Вернувшись, Федька обнаружила в приказных сенях изрядный шум и столпотворение. Опять подвалила назначенная в ногайскую посылку толпа служилых. Оправить нужно было двадцать казаков, а назначили семьдесят. Ни один человек, включая, как видно, и самого воеводу, не знал ещё, кто именно будет оправлен, а кто останется дома. Дело это какой день всё откладывалось, оттого заполнившие сени, балагурившие на лестнице и во дворе казаки пребывали в подспудном возбуждении, которое выражалось в оглушительных голосах, разнузданных шутках и потасовках, в бессмысленном движении туда и сюда, по лестнице в сени и обратно вон.
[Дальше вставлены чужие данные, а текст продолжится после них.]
(** ** The whole layer *)
(** The tensor a layer starts from. *)
Record tensor_ok (logw : nat) (wires : list E) (q : HQuad E) : Prop := {
  to_lengths : length (vc q) = length (hc q);
  to_nonempty : corners q <> [];
  to_range : Forall (fun c => N.to_nat c.1.1 < length wires /\ N.to_nat c.1.2 < length wires) (corners q);
  to_keyed : keyed (pair_key logw) (corners q)
}.

Lemma initial_inv logw wires q sum t :
  tensor_ok logw wires q -> 0 < length wires <= 2 ^ logw -> (N.of_nat (length wires) < 2 ^ 32)%N ->
  sum = tensor_value 0 (corners q) wires wires ->
  layer_inv (pair_key logw) logw logw
    {| prover.ls_challenges := ([], []); prover.ls_polys := ([], []); prover.ls_coefs := ([], []);
       prover.ls_sum := sum; prover.ls_w := (wires, wires); prover.ls_shared := true;
       prover.ls_qw := replicate (length wires) 0; prover.ls_hquad := q; prover.ls_transcript := t |}.
Proof.
  intros [] Hw Hs Hsum. split;
    cbn [prover.ls_hquad prover.ls_w prover.ls_qw prover.ls_sum fst snd]; rewrite ?length_replicate; try done.
Qed.
Lemma initial_mirrored basis pad wires q sum t :
  mirrored basis pad wires q sum t 0
    {| prover.ls_challenges := ([], []); prover.ls_polys := ([], []); prover.ls_coefs := ([], []);
       prover.ls_sum := sum; prover.ls_w := (wires, wires); prover.ls_shared := true;
       prover.ls_qw := replicate (length wires) 0; prover.ls_hquad := q; prover.ls_transcript := t |}.
Proof. split; try done. intros pads layer messages data claim _ _ _ Hk Hv. by exists claim. Qed.

Lemma scalar_ok {Err} (q : HQuad E) v :
  length (vc q) = length (hc q) -> corners q = [((0, 0)%N, v)] -> hquad.scalar (Err:=Err) q = Ok v.
Proof.
  destruct q as [hs vs]. unfold corners, hquad.scalar. cbn [hc vc]. intros Hl Hc.
  destruct hs as [|h [|h1 hs]], vs as [|x [|x1 vs]]; try done. cbn in Hc. by injection Hc as -> ->.
Qed.

(** What a layer returns, as the next layer, the verifier's derivation and
    the symbolic relation use it. *)
Record layer_mirror (basis : list (list E)) (pad : LayerProof E) (logw nw : nat) (wires : list E)
    (q : HQuad E) (alpha sum : E) (t : Transcript)
    (layer_proof : LayerProof E) (bindings : prover.Bindings (E:=E)) (cs : pair2 E)
    (data : LayerVerifierData E) (t' : Transcript) : Prop := {
  lm_logv : prover.b_logv bindings = logw;
  lm_nv : prover.b_nv bindings = nw;
  lm_challenges : length2 (prover.b_challenges bindings) logw;
  lm_claims : cs = (mle wires (prover.b_challenges bindings).1, mle wires (prover.b_challenges bindings).2);
  lm_messages : length2 (hp layer_proof) logw;
  lm_rounds : length2 (vd_rounds data) logw;
  lm_masked : claims layer_proof = (cs.1 - (claims pad).1, cs.2 - (claims pad).2);
  lm_alpha : vd_alpha data = alpha;
  lm_derive : exists t1, foldM (verifier.derive_round basis layer_proof) (([], []), ([], []), t) (seq 0 logw)
      = Ok (prover.b_challenges bindings, vd_rounds data, t1) /\
    transcript.end_layer (claims layer_proof) t1 = Ok t';
  lm_quad : exists q', foldM (verifier.bind_points (Err:=stuck)) q
      (zip (prover.b_challenges bindings).1 (prover.b_challenges bindings).2) = Ok q' /\
    hquad.scalar (Err:=stuck) q' = Ok (bound_quad data);
  lm_symbolic pads layer claim : reveals pads layer pad -> pads_known pads claim -> expr_value pads claim = sum ->
    exists claim',
      foldM (fun claim round => foldM (symbolic.round_hand layer layer_proof data round) claim [0; 1]%nat)
        claim (seq 0 logw) = Ok claim' /\
      pads_known pads claim' /\ expr_value pads claim' = cs.1 * cs.2 * bound_quad data;
  lm_fresh : pseudorandom_generator t' = None
}.

Lemma layer_ok basis pad logw nw wires q alpha (cl : pair2 E) t :
  LagrangeBasis.new (Err:=stuck) 3 = Ok basis -> sane_logw logw = true -> length2 (hp pad) logw ->
  tensor_ok logw wires q -> 0 < length wires <= 2 ^ logw -> (N.of_nat (length wires) < 2 ^ 32)%N ->
  fma cl.1 alpha cl.2 = tensor_value 0 (corners q) wires wires ->
  exists layer_proof bindings cs data t',
    prover.layer logw nw wires pad t q alpha cl = Ok (layer_proof, bindings, cs, data, t') /\
    layer_mirror basis pad logw nw wires q alpha (fma cl.1 alpha cl.2) t layer_proof bindings cs data t'.
Proof.
  intros Hbasis Hs Hp Hq Hw Hsm Hsum.
  pose proof (initial_inv logw wires q (fma cl.1 alpha cl.2) t Hq Hw Hsm Hsum) as Hinv.
  pose proof (initial_mirrored basis pad wires q (fma cl.1 alpha cl.2) t) as Hmir.
  assert (logw <= MAX_LOGW) as Hmax by (apply andb_true_iff in Hs as [Hs _]; by apply Nat.leb_le in Hs).
  destruct (layer_rounds_ok basis pad wires q _ t logw 0 _ Hbasis Hp Hmax Hinv Hmir) as (st & Hrun & Hi & Hm).
  cbn [Nat.add] in Hm. destruct Hm as [[L0 L1] [P0 P1] [C0 C1] Hws Hd Hqs Hsy].
  assert (prover.ls_w st = ([mle wires (prover.ls_challenges st).1], [mle wires (prover.ls_challenges st).2])) as Hw1
    by (rewrite Hws, !bound_all_mle by (rewrite ?L0, ?L1; done); done).
  destruct (keyed_0_single (corners (prover.ls_hquad st))) as (v & Hv);
    [apply Hi|by eapply inv_key_ok|apply Hi|].
  assert (prover.ls_sum st = mle wires (prover.ls_challenges st).1 * mle wires (prover.ls_challenges st).2 * v) as Hfin.
  { rewrite (inv_sum _ _ _ _ Hi), Hv, Hw1. unfold tensor_value. rewrite qsum_cons, qsum_nil.
    unfold at2. cbn [fst snd Nat.eqb]. change (at0 [?x] (N.to_nat 0)) with x. cbn [Nat.sub Nat.eqb fst snd].
    change (at0 [?x] (N.to_nat 0)) with x. ring. }
  destruct (end_layer_ok elt_size (mle wires (prover.ls_challenges st).1 - (claims pad).1,
    mle wires (prover.ls_challenges st).2 - (claims pad).2) (prover.ls_transcript st)) as (t' & He & Hf).
  do 5 eexists. split.
  - unfold prover.layer. rewrite Hs. cbn [rust_assert]. mstep. rewrite (proj2 (N.leb_le _ _)).
    2:{ change 2%N with (N.of_nat 2). rewrite <- Nat2N.inj_pow. lia. }
    cbn [rust_assert]. mstep. rewrite Hbasis. mstep. rewrite Hrun. mstep. rewrite Hw1. cbn [fst snd].
    unfold dense.as_scalar. cbn [length Nat.eqb rust_assert]. mstep. cbn [index lookup list_lookup]. mstep.
    rewrite (scalar_ok _ v) by (done || apply Hi). mstep.
    rewrite bool_decide_eq_true_2 by done. cbn [rust_assert]. mstep. rewrite He. mstep. reflexivity.
  - split; cbn [prover.b_logv prover.b_nv prover.b_challenges hp claims vd_rounds vd_alpha bound_quad fst snd]; try done.
    + exists (prover.ls_transcript st). split; [|done]. by apply Hd.
    + exists (prover.ls_hquad st). split; [done|]. by rewrite (scalar_ok _ v) by (done || apply Hi).
    + intros pads layer claim Hrev Hk Hval. rewrite <- Hfin. by apply Hsy with (data := {| vd_rounds := _; bound_quad := _; vd_alpha := _ |}).
Qed.
End rounds.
Ждали воеводу, поглядывали на закрытую дверь, и многие, как видно, стерегли случай подловить князя Василия для приватного разговора без чужих ушей.
Нездоровое веселье вызывал к тому же неимоверной длины железных прут, который доставили в отсутствие Федьки из кузницы и поставили наискось у стены. Созерцание этой диковины оказывало нехорошее воздействие и на подьячих, время от времени кто-то из них срывался, принимаясь беззвучно хихикать, между тем как остальные, скованные собственной борьбой, не уделяли припадочному даже сочувственного взгляда. Заразное помешательство губило и самые стойкие умы.
Грубый, спешной работы прут представлял собой разделённую на четыре отрезка четырёхаршинную сажень! Дерзкий замысел добавить к установленным трём аршинам ещё один, дополнительный, и таким образом увеличить все измеренные в саженях расстояния сразу на одну треть столь смело раздвигал границы доныне известного мира, что приобретал признаки деяния, приличного разве всевышнему.
Вот только принадлежал ли замысел князю Василию целиком? Не заимствовал ли он его у какого заживо забытого мудреца? У какого-нибудь пьяненького мужичка, в чьей возбуждённой вселенской несправедливостью голове без пользы пропадает множество завиральных мечтаний. Это подозрение высказал, не улыбнувшись, Роман Губин.
И оглянулся потом опасливо. На Федьку.